Extracted material:

Definition nonempty {A} (xs : list A) : bool := match xs with [] => false | _ => true end.

(** The sections of the module in order, given the type section's groups and
    the bytes of the globals' initializers. *)
Definition module_plan (m : ModuleBuilder) (gs : list (bool * list TypeEntry)) (inits : list (list Z))
    : list (Prop * (Z * list Z)) :=
  opt_section (nonempty (types (mb_types m))) 1 (typesec_fits gs) (typesec_spec gs) ++
  opt_section (nonempty (imports m)) 2 (len_fits (imports m) ∧ Forall import_fits (imports m)) (vec_spec import_spec (imports m)) ++
  opt_section (nonempty (funcs m)) 3 (len_fits (funcs m) ∧ Forall (λ f, opt_fits (fd_typeIndex f)) (funcs m))
    (vec_spec (λ f, opt_spec (fd_typeIndex f)) (funcs m)) ++
  match engine m with Some e => opt_section true 4 (table_fits e) (table_spec e) | None => [] end ++
  opt_section (bool_decide (is_Some (memoryPages m)) || bool_decide (is_Some (engine m))) 5 (memory_fits m) (memory_spec m) ++
  opt_section (nonempty (globals m)) 6 (len_fits (globals m) ∧ Forall (λ g, valtype_fits (gd_type g)) (globals m))
    (uleb_spec (Z.of_nat (length (globals m))) ++ flat_map global_spec (zip (globals m) inits)) ++
  opt_section (nonempty (exports m)) 7 (len_fits (exports m) ∧ Forall (export_fits m) (exports m)) (vec_spec (export_spec m) (exports m)) ++
  opt_section (nonempty (elements (funcRefs m)) || bool_decide (is_Some (engine m))) 9 (element_fits m) (element_spec m) ++
  opt_section (blobUsed (mb_blob m)) 12 (u32 (1 + engineSegs m)) (uleb_spec (1 + engineSegs m)) ++
  opt_section (nonempty (funcs m)) 10 (len_fits (funcs m) ∧ Forall (func_fits m) (funcs m)) (vec_spec (func_spec m) (funcs m)) ++
  opt_section (blobUsed (mb_blob m) || (0 <? engineSegs m)) 11 (data_fits m) (data_spec m) ++
  opt_section true 0 (names_fits m) (names_spec m).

Task statement: Where a line in the material contains "list", copy that line.

Written response:
Definition nonempty {A} (xs : list A) : bool := match xs with [] => false | _ => true end.
Definition module_plan (m : ModuleBuilder) (gs : list (bool * list TypeEntry)) (inits : list (list Z))
    : list (Prop * (Z * list Z)) :=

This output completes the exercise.